Our chosen technology is a 'hybrid' of broadband Ku-band satellites for the downlink and narrowband mobile satellites (or cellular) for the uplink. We have already developed a specialised client server (the Wired Ocean Satellite Broadband Server) to manage the communications sessions at the ship end. The server interfaces to a tracking TV receive only (TVRO) antenna to receive the downlink and to a narrowband terminal for the uplink. As many ships already have either a TVRO antenna or narrowband terminal or both, internet access can be achieved with incremental equipment costs.
In this project we have implemented a DVB downlink service on Eurobird at 28.5ºE, integrated it with the client server, developed features to minimise the overall cost of use and implemented support functions. We have had to satisfy a number of requirements that are unique to the maritime industry including coverage of water rather than land, providing internet access at an orbital location that also has popular television programming, and providing service to remote locations that have minimal IT support.
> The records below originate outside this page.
Lemma wp_commitDeferred s0 base log n record pc h :
  Live s0 base log (v_state (h_vfs h)) n [] 0 h -> record_ok record -> record_fits (v_state (h_vfs h)) record ->
  prepareTxnProjection (v_state (h_vfs h)) record = Ok (pc_projection pc) -> txnFrameBytes record = Ok (pc_frameBytes pc) ->
  pc_materializedRecord pc = record -> isDeferrableResize (v_state (h_vfs h)) record = true ->
  om_activeLogFrames (v_store (h_vfs h)) < MAX_ACTIVE_LOG_FRAMES ->
  om_activeLogBytes (v_store (h_vfs h)) + pc_frameBytes pc <= MAX_ACTIVE_LOG_BYTES ->
  wp (commitDeferred record pc) (commit_outcome (v_state (h_vfs h)) s0 base record (v_state (h_vfs h))) h.
Proof.
  intros L Ho Hfit Hproj Hn Hrec Hd Hframes Hbytes. pose proof (Live_Inv _ _ _ _ _ _ _ _ L) as [_ Hi].
  unfold commitDeferred.
  destruct (applyToStore_run record (pc_projection pc) h Hproj Hi) as [(s & Ha & Hrun)|(e & h' & Ha & Hrun & ->)].
  - apply (wp_bind_run _ _ _ _ _ tt (poisoning_Ok _ _ _ _ Hrun)). apply wp_modify_bind.
    eapply wp_conseq; [apply (wp_scheduleRepack s0 base s)|intros r h' (-> & ? & Hv); split; [done|by rewrite Hv]]; [|done].
    destruct L as [[Hok Hf Hb Hl] Hopen Hp He Hby Hfr Hsq Hmb Hmf Hset]. rewrite !Nat.add_0_r, !app_nil_r in *.
    destruct (commits_intro (v_state (h_vfs h)) (1 + Z.of_nat n) record (pc_frameBytes pc) s) as (bytes & Hc & Hlen & _); [done|ll|done..|].
    destruct (applyTxn_header _ _ _ Hi Hfit Ha) as [_ Hact].
    exists log, (v_state (h_vfs h)), n, bytes, 1%nat.
    assert (Hactive : forall v', om_state (v_store v') = s -> activeName v' = activeName (h_vfs h))
      by (intros v' Hv'; unfold activeName, v_state in *; by rewrite Hv', Hact).
    split; [|done| | | | | | | |].
    + split; [done| |done|done]. cbn [h_world h_vfs]. rewrite Hactive by done. by rewrite app_nil_r.
    + cbn [h_vfs]. unfold pending_on. cbn. rewrite Hrec. split; [exact Hc|]. split; [done|]. split; [exact Hsq|]. by rewrite Hlen.
    + exact He.
    + vsimpl. rewrite Hby, Hlen. unfold byteLength. rewrite length_app. lia.
    + vsimpl. rewrite Hfr. lia.
    + vsimpl. rewrite Hsq. lia.
    + rewrite Hby, Hlen in Hbytes. unfold byteLength in *. rewrite length_app. lia.
    + lia.
    + cbn [h_world h_vfs]. rewrite Hactive by done. exact Hset.
  - unfold poisoning. apply wp_bind, wp_catch. unfold wp at 1. rewrite Hrun. apply wp_poison; [apply L|].
    split; [|done]. by eapply broken_untouched.
Qed.
Lemma activeName_applied h s record : Inv (v_state (h_vfs h)) -> record_fits (v_state (h_vfs h)) record ->
  applyTxn record None (v_state (h_vfs h)) = (s, Ok tt) ->
  forall v', om_state (v_store v') = s -> activeName v' = activeName (h_vfs h).
Proof.
  intros Hi Hfit Ha v' Hv'. destruct (applyTxn_header _ _ _ Hi Hfit Ha) as [_ Hact].
  unfold activeName, v_state in *. by rewrite Hv', Hact.
Qed.

Lemma wp_commitReplacing s0 base log sm n frame k record pc pending h :
  Live s0 base log sm n frame k h -> record_ok record -> replacedPending (h_vfs h) record = Some pending ->
  prepared_ok (h_vfs h) record pc ->
  wp (commitReplacing record pc) (commit_outcome sm s0 base record (v_state (h_vfs h))) h.
Proof.
  intros L Ho Hrep [Hproj Hrec Hbytes Hdefer _ _ _ Hmax]. pose proof (Live_Inv _ _ _ _ _ _ _ _ L) as [Ism Hi].
  unfold commitReplacing. apply wp_vfs. rewrite Hrec. unfold materialized in *. rewrite Hrep in *.
  assert (Hfit : record_fits (v_state (h_vfs h)) record) by (unfold replacedPending in Hrep; destruct (v_pendingResizeCommit _), record; done).
  destruct (replaced_defers _ _ _ Hrep) as [Hd Hpend]. rewrite Hpend.
  unfold replacedPending in Hrep. rewrite Hpend in Hrep. destruct record as [| | | | |op2 i2 s2 r2 m2 t2| | | |]; try done.
  destruct (pr_record pending) as [| | | | |op1 i1 s1 r1 m1 t1| | | |] eqn:Erec; try done.
  destruct (_ && _) eqn:E in Hrep; [|done]. clear Hrep. apply andb_true_iff in E as [_ ->%Z.eqb_eq].
  unfold mergedRecord in *. rewrite Erec in *.
  destruct (applyToStore_run _ (pc_projection pc) h Hproj Hi) as [(s & Ha & Hrun)|(e & h' & Ha & Hrun & ->)].
  - apply (wp_bind_run _ _ _ _ _ tt (poisoning_Ok _ _ _ _ Hrun)). apply wp_modify_bind.
    eapply wp_conseq; [apply (wp_scheduleRepack s0 base s)|intros r h' (-> & ? & Hv); split; [done|by rewrite Hv]]; [|done].
    pose proof (activeName_applied h s _ Hi Hfit Ha) as Hactive.
    destruct L as [[Hok Hf Hb Hl] Hopen Hp He Hby Hfr Hsq Hmb Hmf Hset]. unfold pending_on in Hp. rewrite Hpend in Hp.
    destruct Hp as (Hc & Hdp & Hseq & Hlen & ->). rewrite Erec in *.
    destruct (merged_commits sm (1 + Z.of_nat n) op1 op2 i2 s1 r1 m1 t1 s2 r2 m2 t2 frame (v_state (h_vfs h)) s (pc_frameBytes pc))
      as (bytes & Hc' & Hlen' & Hd'); [done|ll|done..|].
    assert (Hnew : byteLength (log ++ bytes) = byteLength (log ++ frame) - byteLength frame + byteLength bytes)
      by (unfold byteLength; rewrite !length_app; lia).
    exists log, sm, n, bytes, 1%nat. split; [|done| | | | | | | |].
    + split; [done| |done|done]. cbn [h_world h_vfs]. by rewrite Hactive.
    + cbn [h_vfs]. unfold pending_on. cbn. split; [exact Hc'|]. split; [exact Hd'|]. by split.
    + exact He.
    + vsimpl. rewrite Hby, Hnew. lia.
    + exact Hfr.
    + exact Hsq.
    + rewrite Hnew. lia.
    + exact Hmf.
    + cbn [h_world h_vfs]. rewrite Hactive by done. exact Hset.
  - unfold poisoning. apply wp_bind, wp_catch. unfold wp at 1. rewrite Hrun. apply wp_poison; [apply L|].
    split; [|done]. by eapply broken_untouched.
Qed.
(** A record on disk behind the live state: it was appended whole or in part. *)
Lemma broken_appended s0 base log n record bytes h h' e k :
  Live s0 base log (v_state (h_vfs h)) n [] 0 h -> record_ok record -> record_fits (v_state (h_vfs h)) record ->
  txnFrameBytes record = Ok (byteLength bytes) ->
  encodeTxnFrame (mkFrame (generation (v_state (h_vfs h))) (1 + Z.of_nat n) record) = Ok bytes ->
  Z.of_nat n < MAX_ACTIVE_LOG_FRAMES -> byteLength log + byteLength bytes <= MAX_ACTIVE_LOG_BYTES ->
  port_ok (h_world h') -> file (h_world h') (activeName (h_vfs h)) = base ++ log ++ take k bytes ->
  v_state (h_vfs h') = v_state (h_vfs h) ->
  broken_from (v_state (h_vfs h)) s0 base (Some record) (mkHost (h_world h') (poisoned e (h_vfs h'))).
Proof.
  intros L Ho Hfit Hn He Hframes Hbytes Hok' Hf' Hst. pose proof (Live_Inv _ _ _ _ _ _ _ _ L) as [_ Hi].
  destruct L as [[Hok Hf Hb Hl] Hopen Hp Hend Hby Hfr Hsq Hmb Hmf Hset].
  assert (Hu : u64 (1 + Z.of_nat n)) by ll.
  assert (Hname : activeName (poisoned e (h_vfs h')) = activeName (h_vfs h))
    by (unfold activeName; change (v_state (poisoned e (h_vfs h'))) with (v_state (h_vfs h')); by rewrite Hst).
  assert (Hdisk : forall log' t' sm m, file (h_world h') (activeName (h_vfs h)) = base ++ log' ++ t' ->
    committed s0 1 log' sm m -> on_disk s0 base log' t' sm m (mkHost (h_world h') (poisoned e (h_vfs h')))).
  { intros log' t' sm m Hf1 Hc1. split; [done| |done|done]. cbn [h_world h_vfs]. by rewrite Hname. }
  split; [done|]. cbn [h_vfs]. change (v_state (poisoned e (h_vfs h'))) with (v_state (h_vfs h')). rewrite Hst.
  destruct (decide (take k bytes = bytes)) as [Hall|Hpart].
  - rewrite Hall in Hf'. destruct (applyTxn record None (v_state (h_vfs h))) as [s [[]|e']] eqn:Ha.
    + exists (log ++ bytes), [], s, (S n). split; [apply Hdisk; [by rewrite app_nil_r|]|].
      { eapply committed_snoc; [done|]. by split. }
      split; [right; right; by exists record|]. split; [by left; left|]. unfold byteLength in *. rewrite length_app. lia.
    + destruct (applyTxn_safe record None _ (inv_core _ Hi) s e' Ha) as [-> _].
      exists log, bytes, (v_state (h_vfs h)), n. split; [by apply Hdisk|]. split; [by left|].
      split; [right; by exists record, e'|]. unfold byteLength in *. lia.
  - exists log, (take k bytes), (v_state (h_vfs h)), n. split; [by apply Hdisk|]. split; [by left|].
    split; [left; by apply (torn_part (v_state (h_vfs h)) (1 + Z.of_nat n) record)|]. unfold byteLength in *. lia.
Qed.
Once operational the system was trialled by ten vessels over a six month period which enabled us to demonstrate the performance and stability of the system and well as to meet and resolve the issues that only become apparent in real world operation. On completion of the ten vessel trial we undertook two additional developments to enhance the service offering.
We saw four key issues:
Compared to commonly used existing systems the Wired Ocean system has the potential to increase internet access speeds by a factor of more than ten and to reduce costs by a factor of 70% to 90%. In a test using a 9.6kbps service, typical of narrowband maritime services, it took almost 14 minutes to download an 878Kbyte image. Using the same service as the uplink it took just 15 seconds to download the same image using the Wired Ocean downlink! The customer response to is to spend more time online and to demand and receive much more information than in the current, cost limited, situation.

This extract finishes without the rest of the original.